Acclaimed chef Michael Symon may host the popular show Burgers, Brew & ’Que on the Food Network, but when the air turns crisp in fall, his cooking changes to reflect the season. This is the approach he takes in his new book, Simply Symon Suppers. “The recipes in this cookbook really reflect the way we ate as a family growing up,” says Symon. Try one of these mouthwatering dinners, perfect for autumn nights.
Pork Roasted With Braised Veggies
1 cup plus 1 tbsp. apple cider
2 tbsp. Dijon mustard
1 (6-rib) pork rack, ribs separated and reserved
2 tbsp. smoked paprika
2 carrots, cubed
2 parsnips, cubed
2 potatoes, cubed
2 turnips, cubed
1 head garlic, separated into cloves, unpeeled
Small bunch of fresh thyme
1 tbsp. olive oil
2 tbsp. flour
2 tbsp. chopped flat-leaf parsley
1. Heat oven to 450°F. Rub pork with 1 tbsp. cider and mustard.
2. Season pork with 1 tbsp. salt, 2 tbsp. pepper and paprika. Put ribs in a roasting pan, set pork loin on top; roast 30 minutes. Transfer loin to a cutting board and tent with foil.
3. To pan, add next 6 ingredients. Drizzle with oil; roast 30 minutes. Transfer ribs to a board and tent with foil. Put veggies on a platter.
4. Set pan over medium. Add flour; cook 1 minute. Add 1 cup water, remaining cider. Boil, then simmer until thick. Stir in parsley.
5. Cut meat; place meat and ribs on platter. Top with pan gravy. Serve.
PER SERVING: 709 calories, 38 grams protein, 38 grams carbs, 6 grams fiber, 12 grams sugar, 47 grams fat.
Shrimp Scampi With Linguine
1 lb. linguine
2 tbsp. olive oil
8 tbsp. (1 stick) unsalted butter
6 garlic cloves, thinly sliced
1 cup dry white wine
1 lb. large shrimp, peeled and deveined
1⁄2 tsp. crushed red pepper flakes
1⁄2 cup chopped flat-leaf parsley
2 tbsp. fresh lemon juice
1. Add 2 tbsp. salt to a large pot of water and bring to a boil. Add pasta and cook, stirring occasionally to prevent sticking, 2 minutes less than the package directions.

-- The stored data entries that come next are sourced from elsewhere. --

Definition validate_layout (s : TuiMirrorSnapshot) : result unit MirrorError :=
  if negb (length (tm_panels s) =? 4) then Err (PanelCountInvalid (length (tm_panels s)))
  else
    match missing_kind (tm_panels s) with
    | Some k => Err (PanelKindMissing k)
    | None => match collision [] (tm_panels s) with Some q => Err (QuadrantCollision q) | None => Ok tt end
    end.

Definition find_panel (k : PanelKind.t) (s : TuiMirrorSnapshot) : option PanelEntry :=
  List.find (fun p => bool_decide (pe_kind p = k)) (tm_panels s).

Definition panel_name (k : PanelKind.t) : string :=
  match k with
  | PanelKind.Rules => "rules"
  | PanelKind.Grants => "grants"
  | PanelKind.Quarantine => "quarantine"
  | PanelKind.Authority => "authority"
  end.

Definition mutating_keys (s : TuiMirrorSnapshot) : list (string * KeyBinding) :=
  (tm_panels s ≫= fun p => pair (panel_name (pe_kind p)) <$> filter (fun k => kb_mutating k = true) (pe_key_bindings p))
  ++ (pair "global" <$> filter (fun k => kb_mutating k = true) (tm_global_keys s)).

#[local] Open Scope Z_scope.
Definition canonical_rules_panel : PanelEntry :=
  mkPanelEntry PanelKind.Rules Quadrant.TopLeft "Rules · Ring 0..4 · selfdef-rules-mirror" "selfdef-rules-mirror"
    [mkColumnSpec "ring" "ring" 12 false;
     mkColumnSpec "table" "table" 14 false;
     mkColumnSpec "chain" "chain" 22 false;
     mkColumnSpec "match" "match_expr" 0 false;
     mkColumnSpec "dispo" "disposition" 8 false;
     mkColumnSpec "packets" "packets" 10 true;
     mkColumnSpec "bytes" "bytes" 12 true]
    [mkKeyBinding "j/k" "cursor down/up" false;
     mkKeyBinding "Enter" "show full match_expr" false;
     mkKeyBinding "/" "filter rules (search)" false;
     mkKeyBinding "r" "filter by ring (0..4)" false]
    "l0_observe" 30000 "".

Definition canonical_grants_panel : PanelEntry :=
  mkPanelEntry PanelKind.Grants Quadrant.TopRight "Grants · MS035 + MS037 + MS038 · selfdef-grants-mirror" "selfdef-grants-mirror"
    [mkColumnSpec "grant_id" "grant_id" 14 false;
     mkColumnSpec "kind" "kind" 12 false;
     mkColumnSpec "scope" "scope" 0 false;
     mkColumnSpec "actor" "actor" 14 false;
     mkColumnSpec "state" "state" 10 false;
     mkColumnSpec "expires" "expires_at" 20 false]
    [mkKeyBinding "j/k" "cursor down/up" false;
     mkKeyBinding "i" "copy `selfdefctl grants issue ...`" false;
     mkKeyBinding "r" "copy `selfdefctl grants revoke <id>`" false;
     mkKeyBinding "Enter" "inspect grant detail" false]
    "l0_observe" 5000 "".

Definition canonical_quarantine_panel : PanelEntry :=
  mkPanelEntry PanelKind.Quarantine Quadrant.BottomLeft "Quarantine · MS042 declaration-vs-observed · selfdef-quarantine-mirror" "selfdef-quarantine-mirror"
    [mkColumnSpec "quarantine_id" "quarantine_id" 16 false;
     mkColumnSpec "tool" "tool" 14 false;
     mkColumnSpec "severity" "max_severity" 12 false;
     mkColumnSpec "state" "state" 12 false;
     mkColumnSpec "mismatches" "mismatches" 0 false;
     mkColumnSpec "blocked" "blocked_at" 20 false]
    [mkKeyBinding "j/k" "cursor down/up" false;
     mkKeyBinding "Enter" "show per-field mismatch detail" false;
     mkKeyBinding "R" "copy `selfdefctl quarantine release <id> --confirm`" false;
     mkKeyBinding "F" "copy `selfdefctl quarantine forfeit <id> --confirm`" false;
     mkKeyBinding "T" "copy `selfdefctl quarantine trace <id>`" false]
    "l0_observe" 5000 "".

Definition canonical_authority_panel : PanelEntry :=
  mkPanelEntry PanelKind.Authority Quadrant.BottomRight "Authority · MS039 L0..L6 + MS040 profile · selfdef-profile-mirror" "selfdef-profile-mirror"
    [mkColumnSpec "field" "field" 20 false;
     mkColumnSpec "value" "value" 0 false]
    [mkKeyBinding "j/k" "cursor down/up" false;
     mkKeyBinding "p" "copy `selfdefctl flex-profile switch <name>`" false;
     mkKeyBinding "h" "show transition history" false;
     mkKeyBinding "Enter" "show full MS040 authority envelope (L0..L6)" false]
    "l0_observe" 30000 "".

Definition canonical_global_keys : list KeyBinding :=
  [mkKeyBinding "Tab" "focus next panel (clockwise)" false;
   mkKeyBinding "S-Tab" "focus prev panel (counter-CW)" false;
   mkKeyBinding "1..4" "focus panel by quadrant index" false;
   mkKeyBinding "?" "toggle help overlay" false;
   mkKeyBinding "q" "quit" false;
   mkKeyBinding "Ctrl-r" "force refresh all panels" false;
   mkKeyBinding ":" "command palette (copies selfdefctl)" false].

#[local] Close Scope Z_scope.

Definition canonical_snapshot (tui_build_version captured_at : string) : TuiMirrorSnapshot :=
  mkTuiMirror SCHEMA_VERSION tui_build_version DOCTRINE_NO_VANITY_GRAPHS captured_at
    [canonical_rules_panel; canonical_grants_panel; canonical_quarantine_panel; canonical_authority_panel]
    canonical_global_keys "".
End Tui.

2. Set a large skillet over medium. Add oil and 4 tbsp. butter and heat to shimmering. Add garlic and a pinch of salt; cook 1 minute. Add wine and shrimp. Bring to a strong simmer and cook, stirring occasionally, until wine has reduced slightly and shrimp have cooked through, about 3 minutes. Add remaining ingredients and stir until the butter has melted.
3. Reserving 1⁄2 cup of the pasta water, drain the pasta and transfer to the skillet. Add the reserved pasta water and toss everything to combine. Serve.
PER SERVING: 837 calories, 39 grams protein, 91 grams carbs, 4 grams fiber, 4 grams sugar, 32 grams fat.
Grandma Pie With Mozz and Basil
1 (28 oz.) can crushed tomatoes
6 tbsp. olive oil
24 fresh basil leaves
3 medium garlic cloves, peeled
12 oz. shredded mozzarella
1⁄2 cup finely grated Parmesan cheese
1. In a blender, process tomatoes, oil, garlic, half of basil and a pinch of salt until smooth.
2. Heat oven to 500°F. 3. Divide dough* into 2 equal pieces. Grease 29 × 13″ sheet pans with oil. Place a piece on each pan and spread out. Top both with mozzarella, followed by sauce. Bake 20 minutes.
*For dough: In a stand mixer fitted with the dough hook, mix 5 cups bread flour, 2 tbsp. kosher salt and 2 tsp. active dry yeast. Blend on low, adding 2 cups lukewarm water. Mix until dough comes together, 2 minutes. Increase speed to medium until dough is smooth, 10 minutes. Turn dough out onto a floured surface and shape into a tight ball. Return to bowl, cover with plastic, and set in a warm spot to rise 1 hour.
PER SERVING: 753 calories, 34 grams protein, 95 grans carbs, 7 grams fiber, 8 grams sugar, 27 grams fat.